▶ _Information_:
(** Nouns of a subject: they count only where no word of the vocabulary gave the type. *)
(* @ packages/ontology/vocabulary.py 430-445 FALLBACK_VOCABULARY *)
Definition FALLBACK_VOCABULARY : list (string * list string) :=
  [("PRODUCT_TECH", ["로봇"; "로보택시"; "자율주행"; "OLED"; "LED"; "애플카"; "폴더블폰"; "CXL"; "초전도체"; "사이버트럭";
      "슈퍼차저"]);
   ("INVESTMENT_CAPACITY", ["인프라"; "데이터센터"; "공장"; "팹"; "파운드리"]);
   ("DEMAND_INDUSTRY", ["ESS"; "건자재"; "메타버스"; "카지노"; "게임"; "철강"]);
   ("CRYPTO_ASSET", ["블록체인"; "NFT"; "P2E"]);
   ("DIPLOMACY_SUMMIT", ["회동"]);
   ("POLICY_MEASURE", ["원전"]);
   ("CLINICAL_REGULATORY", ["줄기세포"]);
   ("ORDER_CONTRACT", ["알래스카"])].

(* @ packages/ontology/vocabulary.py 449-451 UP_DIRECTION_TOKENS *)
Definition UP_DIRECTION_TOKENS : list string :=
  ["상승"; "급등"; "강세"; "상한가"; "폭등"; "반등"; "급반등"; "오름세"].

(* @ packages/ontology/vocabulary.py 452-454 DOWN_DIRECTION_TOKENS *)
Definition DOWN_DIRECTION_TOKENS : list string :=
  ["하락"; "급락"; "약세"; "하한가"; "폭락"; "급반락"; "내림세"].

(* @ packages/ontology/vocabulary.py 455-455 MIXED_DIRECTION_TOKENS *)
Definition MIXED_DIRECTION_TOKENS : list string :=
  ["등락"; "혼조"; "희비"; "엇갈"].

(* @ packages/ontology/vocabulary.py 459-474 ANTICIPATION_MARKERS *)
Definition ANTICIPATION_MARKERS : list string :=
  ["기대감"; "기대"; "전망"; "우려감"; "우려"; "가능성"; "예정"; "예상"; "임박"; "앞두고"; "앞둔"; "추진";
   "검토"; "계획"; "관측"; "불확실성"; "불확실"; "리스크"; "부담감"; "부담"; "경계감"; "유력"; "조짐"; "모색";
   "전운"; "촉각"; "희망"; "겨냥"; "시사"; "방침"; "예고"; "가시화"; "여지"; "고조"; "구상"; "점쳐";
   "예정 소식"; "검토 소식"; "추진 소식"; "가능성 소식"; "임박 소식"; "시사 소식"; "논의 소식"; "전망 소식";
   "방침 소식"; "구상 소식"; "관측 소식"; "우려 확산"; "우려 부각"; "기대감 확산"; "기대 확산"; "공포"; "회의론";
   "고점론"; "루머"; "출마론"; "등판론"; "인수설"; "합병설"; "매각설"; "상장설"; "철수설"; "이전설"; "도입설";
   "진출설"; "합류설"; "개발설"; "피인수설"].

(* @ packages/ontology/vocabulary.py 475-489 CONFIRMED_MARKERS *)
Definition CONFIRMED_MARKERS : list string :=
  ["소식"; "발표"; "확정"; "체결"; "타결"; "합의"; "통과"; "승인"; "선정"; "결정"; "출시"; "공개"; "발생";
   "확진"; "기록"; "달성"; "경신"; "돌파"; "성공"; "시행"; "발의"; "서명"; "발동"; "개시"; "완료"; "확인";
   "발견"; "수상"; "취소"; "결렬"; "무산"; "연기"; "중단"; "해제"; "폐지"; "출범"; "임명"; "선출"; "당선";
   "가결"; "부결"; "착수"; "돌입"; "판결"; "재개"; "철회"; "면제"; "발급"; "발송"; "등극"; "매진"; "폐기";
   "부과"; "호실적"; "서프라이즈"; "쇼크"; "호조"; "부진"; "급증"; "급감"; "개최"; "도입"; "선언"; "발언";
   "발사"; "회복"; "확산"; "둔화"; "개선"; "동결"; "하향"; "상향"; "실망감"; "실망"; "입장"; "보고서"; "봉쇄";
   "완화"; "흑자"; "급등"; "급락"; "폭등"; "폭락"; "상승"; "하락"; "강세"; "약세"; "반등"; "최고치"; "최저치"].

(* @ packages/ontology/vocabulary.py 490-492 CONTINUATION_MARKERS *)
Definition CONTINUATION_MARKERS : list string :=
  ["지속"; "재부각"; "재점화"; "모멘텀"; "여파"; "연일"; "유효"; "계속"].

▶ _What is expected_:
Search the listing above for the lines with "Definition CONFIRMED_MARKERS : list" and "(* @ packages/ontology/vocabulary.py 490-492", then output those lines and all lines between them exactly.

▶ _Response to this task_:
Definition CONFIRMED_MARKERS : list string :=
  ["소식"; "발표"; "확정"; "체결"; "타결"; "합의"; "통과"; "승인"; "선정"; "결정"; "출시"; "공개"; "발생";
   "확진"; "기록"; "달성"; "경신"; "돌파"; "성공"; "시행"; "발의"; "서명"; "발동"; "개시"; "완료"; "확인";
   "발견"; "수상"; "취소"; "결렬"; "무산"; "연기"; "중단"; "해제"; "폐지"; "출범"; "임명"; "선출"; "당선";
   "가결"; "부결"; "착수"; "돌입"; "판결"; "재개"; "철회"; "면제"; "발급"; "발송"; "등극"; "매진"; "폐기";
   "부과"; "호실적"; "서프라이즈"; "쇼크"; "호조"; "부진"; "급증"; "급감"; "개최"; "도입"; "선언"; "발언";
   "발사"; "회복"; "확산"; "둔화"; "개선"; "동결"; "하향"; "상향"; "실망감"; "실망"; "입장"; "보고서"; "봉쇄";
   "완화"; "흑자"; "급등"; "급락"; "폭등"; "폭락"; "상승"; "하락"; "강세"; "약세"; "반등"; "최고치"; "최저치"].

(* @ packages/ontology/vocabulary.py 490-492 CONTINUATION_MARKERS *)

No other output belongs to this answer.